A heat exchanger is an apparatus which transfers part of the heat of a hot fluid to a cold fluid, and is also called heat exchanging apparatus. The heat exchanger is widely used in the fields of HVAC (Heating, Ventilation, and Air Conditioning) and the like.
Please refer to FIG. 1, which is a schematic structural view of a heat exchanger in the prior art.
Currently, a typical heat exchanger 10 generally includes two manifolds 101 (only one manifold 101 at a side of the heat exchanger is shown in FIG. 1) arranged parallel to each other. Multiple heat exchanging tubes 102 are arranged substantially parallel to each other between the manifolds 101. Radiating fins are arranged at intervals between the heat exchanging tubes 102. The heat exchanging tube 102 has two ends communicating with the manifolds 101 at two sides of the heat exchanging tube. The refrigerant enters the heat exchanging tubes 102 through a manifold 101 at one side of the heat exchanger, thereby accomplishing heat exchanging.
In order to ensure that the refrigerant in the heat exchanger 10 is distributed in the heat exchanging tubes 102 evenly, generally a refrigerant guide tube 103 is inserted into each of the manifolds 101. The guide tube 103 is inserted into the bottom portion of each of the manifolds 101, and openings 1031 are arranged along the guide tube 103 and spaced at a certain interval.
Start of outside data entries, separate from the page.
(** [F.conv_transpose1d/2d/3d]: weight [(in, out, k...)]. *)
Definition convT_forward (d : nat) (w : Rtensor) (b : option Rtensor)
    (ss ps : list nat) (x : Rtensor) : result Rtensor :=
  match shape w, shape x with
  | cin :: cout :: ks, n :: cin' :: hs =>
      match convT_extents ss ps hs ks with
      | Some es =>
          if (length ks =? d) && (cin =? cin') && bias_fits b cout
          then Ok (Tensor (n :: cout :: es)
                     (fun i =>
                        match i with
                        | bi :: o :: pos =>
                            (Rsum cin (fun c =>
                               Rsum_box ks (fun k =>
                                 data w (c :: o :: k) *
                                 match convT_coords ss ps hs pos k with
                                 | Some z => data x (bi :: c :: z)
                                 | None => 0
                                 end))
                             + bias_at b o)%R
                        | _ => 0%R
                        end))
          else Raise (RuntimeError "transposed convolution: shapes do not match")
      | None => Raise (RuntimeError "transposed convolution: empty output")
      end
  | _, _ => Raise (RuntimeError "transposed convolution: expected a batched input")
  end.

(** [F.linear]: weight [(out, in)], input [( *, in)] of any rank from 1
    on.  The features are the last axis of the input; the axes before it
    are kept as they are. *)
Definition linear_forward (w : Rtensor) (b : option Rtensor) (x : Rtensor)
  : result Rtensor :=
  match shape w, shape x with
  | [fout; fin], _ :: _ =>
      if (fin =? List.last (shape x) 0) && bias_fits b fout
      then Ok (Tensor (removelast (shape x) ++ [fout])
                 (fun i =>
                    let o := List.last i 0 in
                    (Rsum fin (fun c => data w [o; c] * data x (removelast i ++ [c]))
                     + bias_at b o)%R))
      else Raise (RuntimeError "linear: shapes do not match")
  | _, _ => Raise (RuntimeError "linear: expected a weight matrix and an input of features")
  end.

(** The ranks a batch norm class accepts. *)
Definition batch_norm_rank (c : torch_class) (r : nat) : bool :=
  match c with
  | nn_BatchNorm1d => (r =? 2) || (r =? 3)
  | nn_BatchNorm2d => r =? 4
  | nn_BatchNorm3d => r =? 5
  | _ => false
  end.

Definition batch_norm_forward (c : torch_class) (g be mu var : Rtensor) (e : R)
    (x : Rtensor) : result Rtensor :=
  match shape x with
  | n :: ch :: sp =>
      if batch_norm_rank c (length (shape x))
         && bool_decide (shape g = [ch] /\ shape be = [ch] /\ shape mu = [ch] /\ shape var = [ch])
      then Ok (Tensor (shape x)
                 (fun i =>
                    let k := [nth 1 i 0] in
                    ((data x i - data mu k) * data g k / sqrt (data var k + e) + data be k)%R))
      else Raise (RuntimeError "batch norm: shapes do not match")
  | _ => Raise (RuntimeError "batch norm: expected a batched input")
  end.

Definition relu_forward (x : Rtensor) : Rtensor := tmap (Rmax 0) x.

Definition conv_dim (c : torch_class) : nat :=
  match c with
  | nn_Conv1d | nn_ConvTranspose1d => 1
  | nn_Conv2d | nn_ConvTranspose2d => 2
  | nn_Conv3d | nn_ConvTranspose3d => 3
  | _ => 0
  end.

(** [module.forward(x)]. *)
Definition forward (m : nn_module) (x : Rtensor) : result Rtensor :=
  match cls m with
  | nn_Linear =>
      let? w := of_option (weight m) (AttributeError "weight") in
      linear_forward w (bias m) x
  | nn_Conv1d | nn_Conv2d | nn_Conv3d =>
      let? w := of_option (weight m) (AttributeError "weight") in
      conv_forward (conv_dim (cls m)) w (bias m) (stride m) (padding m) x
  | nn_ConvTranspose1d | nn_ConvTranspose2d | nn_ConvTranspose3d =>
      let? w := of_option (weight m) (AttributeError "weight") in
      convT_forward (conv_dim (cls m)) w (bias m) (stride m) (padding m) x
  | nn_BatchNorm1d | nn_BatchNorm2d | nn_BatchNorm3d =>
      let? g := of_option (weight m) (AttributeError "weight") in
      let? be := of_option (bias m) (AttributeError "bias") in
      let? mu := of_option (running_mean m) (AttributeError "running_mean") in
      let? var := of_option (running_var m) (AttributeError "running_var") in
      let? e := of_option (eps m) (AttributeError "eps") in
      batch_norm_forward (cls m) g be mu var e x
  | nn_ReLU => Ok (relu_forward x)
  | nn_AdaptiveAvgPool2d | nn_Other =>
      Raise (RuntimeError "forward of this class is not modelled")
  end.
Lemma X21_witness :
  subscribers (fst (run_events (fun s => s) (fun s => s) sample_chat initial_state)) !! "ada"
    = Some {| channelId := "dm-ada"; enabled := true |} /\
  subscribers (fst (run_events (fun s => s) (fun s => s) sample_chat initial_state)) !! "bob"
    = None /\
  subscribers (fst (run_events (fun s => s) (fun s => s) sample_chat initial_state)) !! "robot"
    = None /\
  exists i t m, sample_chat !! i = Some (MessageCreate t m) /\ author_id m = "ada".
Proof.
  assert (subscribers (fst (run_events (fun s => s) (fun s => s) sample_chat initial_state))
            !! "ada" = Some {| channelId := "dm-ada"; enabled := true |}) as H
    by (vm_compute; reflexivity).
  split; [exact H|]. split; [vm_compute; reflexivity|]. split; [vm_compute; reflexivity|].
  destruct (X21_subscribers_asked_for_it (fun s => s) (fun s => s) sample_chat "ada" _ H)
    as (_ & i & t & m & Hi & Hu & _).
  now exists i, t, m.
Defined.

(** X22.  After any sequence of events every subscriber is enabled, so a
    push round goes to all the users in [subscribers] and to no one
    else. *)
Theorem X22_round_reaches_every_subscriber (normalize strip_mentions : string -> string)
    (evs : list event) :
  let final := fst (run_events normalize strip_mentions evs initial_state) in
  round_users (subscribers final) = dom (subscribers final).
Proof.
  intros final. unfold round_users. f_equal. apply map_filter_id.
  intros u s Hs. simpl. now apply (subscribers_provenance normalize strip_mentions evs u s).
Qed.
The ends of the guide tube 103 are sealed, and each opening 1031 in the guide tube 103 is responsible for distributing or collecting the refrigerant in the heat exchanging tube 102 in a corresponding area, so that the refrigerant can be distributed evenly through these openings 1031 into the respective heat exchanging tubes 102 to be recirculated, or, the refrigerant flowing out of the heat exchanging tubes 102 can be collected evenly into the guide tube 103 and then flow out of the heat exchanger. That is, the openings 1031 serve as passages for the refrigerant to flow into or out of the guide tube.
To manufacture the guide tube 103 with the openings 1031 as refrigerant passages, conventionally, the surface of the tube body of the guide tube 103 is directly processed and punched. In the case of a microchannel heat exchanger, the internal diameter of the guide tube 103 is relatively small. When functioning as a distribution tube, the diameter of the guide tube 103 is even smaller, around 10 mm. Therefore, it is technically difficult, not efficient, and costly to manufacture openings 1031 directly on the arc surface of the tube body of the guide tube 103. Furthermore, metal burrs and metal shavings and the like may be left on the inner side of the openings 1031 of the tube body. Since the diameter of the tube is small, the metal burrs and metal shavings inside the tube are difficulty removed, which may block the openings 1031 in operation of the system, and cause the refrigerant to be distributed unevenly. In some cases, the free metal shavings may even block the throttle mechanism and cause system failure.
Therefore, there is an urgent demand in the art to facilitate the manufacture of the openings on the refrigerant guide tube and remove the burrs and shavings on the inner side of the openings of the tube body.